He'd been carrying the weight of his secrets for too long. Every canceled date, every distant moment, every time he'd seen hurt flash across your face and known he was the cause. Last night, lying awake listening to the rain begin, he'd finally understood what you'd been trying to tell him for weeks.
"Can we meet this morning? I need to tell you something important." his message lit up your phone.
"Okay, my dorm building in 20 minutes."
You were waiting under the overhang when he arrived, watching the rain create small rivers in the campus walkways. You looked tired, the kind of tired that comes from too many sleepless nights and too much worrying.
"Hi," you said softly when you saw him.
"Hi." He stood there for a moment, just looking at you. "Thank you for meeting me."
"Of course." You observed his face. "You sounded serious in your text."
"I was. I am." He gestured toward the covered area near the campus center. "Can we sit somewhere? This might take a while."
You found a bench under one of the wide overhangs, protected from the rain but still able to watch it fall. The sound of water hitting concrete filled the silence between you as you both settled in.
"So," you said, turning to face him. "What did you want to tell me?"
Sungho took a deep breath. This is the moment where everything either get better or fall completely apart. "I want to apologize first," he started. "For the past few weeks. For being... absent. For making you feel like you weren't important to me."
You didn't say anything, just looked down the raindrops on the ground, listening, and waiting for him to continue.
"I love you so much, Hana. You're the most important person in my life. You always have been. And that's exactly why I've been..." He struggled for the right words. "Why I've been such a terrible man lately."
"I don't understand." you mumbled.
"I've been trying to protect you from something. But I realize now that keeping secrets from you isn't protecting you, it's just hurting both of us. You're a part of my life, and this includes you having the right to know everything about me, bad or good."
Your expression softened slightly with a hint of worry. "What kind of secrets?"
"The reason I've been canceling dates. Why I've seemed distracted, why I couldn't meet your parents, why I missed that date we planned..." He ran a hand through his damp hair. "It's not because I don't care. It's because I've been dealing with some health stuff, and I was scared to tell you."
"Health stuff?" You asked, worry growing evident in your voice.
"Yeah. It's... it's not great. But it's manageable, and the doctors say with the right treatment I can live a normal life, but I've been scared and-"
Then, your phone buzzed, cutting off Sungho. You glanced at it, then looked back at him. "Sorry, I should probably-"
"It's okay. Take it."
You looked at the screen and frowned. It's your mom. She never calls this early unless its some thing serious.
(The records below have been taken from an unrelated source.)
(** * HK-WebD: a verification development for the tutorial snippets

    The repository is a corpus of Express and React teaching snippets.
    This file embeds the snippets that carry behaviour of their own:

    - [generateToken] and the token-based authentication servers of
      README.md and NODEJS-README.md;
    - the JWT and MongoDB/bcrypt sign-in handlers of the three guides;
    - the counter in its three state-management styles (prop drilling,
      Context API, Recoil);
    - the [useDebounce] and [useFetch] hooks with their usage examples
      [SearchInput] and [DataDisplay], and the [useCounter] and
      [usePrevious] hooks;
    - the JWT routes ([/me], [authenticateJWT]) over memory and MongoDB;
    - the DOM todo list and the React todo app;
    - the [ErrorBoundary] class component;
    - the import lists of the JSX files.

    Definitions come first, statements and proofs follow. *)

From Stdlib Require Import ZArith List Lia Bool Ascii String DecimalString.
From stdpp Require Import gmap strings list fin_maps functions.
Import ListNotations.

Local Open Scope string_scope.
Local Open Scope Z_scope.

(** String concatenation unfolds on a constructor, as in the Standard
    Library. *)
Local Arguments String.append !_ _ / : simpl nomatch.

(* ===================================================================== *)
(** * JavaScript numbers that matter for [generateToken]                  *)
(* ===================================================================== *)

(** A finite non-negative binary64 value is [n * 2^-1074] for a natural
    numerator [n].  Values below one are the numerators [m * 2^e] with a
    53-bit significand [m] and [0 <= e <= 1021].  Multiplication of such a
    value by a small integer is the exact product rounded to the nearest
    representable value, ties to even. *)
Module Double.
You answered immediately. "Mom? Is everything okay?"
Sungho watched your face change. The confusion shifting to concern, then to something that looked like the world had just collapsed around you.
"What?" Your voice was barely a whisper, trembling with each word. "When?"
He could hear your mother's voice through the phone, but couldn't make out the words. He didn't need to. The way your free hand flew to cover your mouth, the way your shoulders started shaking, told him everything.
"I... I need to come home right away. I'll figure out flights and..." Your voice broke completely.
The phone slipped from your hand as you dissolved into tears. Deep, wrenching sobs that seemed to come from somewhere so deep inside you that Sungho felt his own chest ache in response.
He caught your phone before it hit the ground and ended the call, then immediately pulled you against his chest. You collapsed into him like your bones had turned to water, your hands clutching at his jacket as you cried.
"My grandmother," you managed to say between sobs. "She's... she's- oh god.."
"Hana..." Sungho felt his own eyes burn as he held you tighter. He'd met your grandmother once, over video call when you were showing him your family. She'd been fierce and had made him promise to take good care of you. "I'm so sorry."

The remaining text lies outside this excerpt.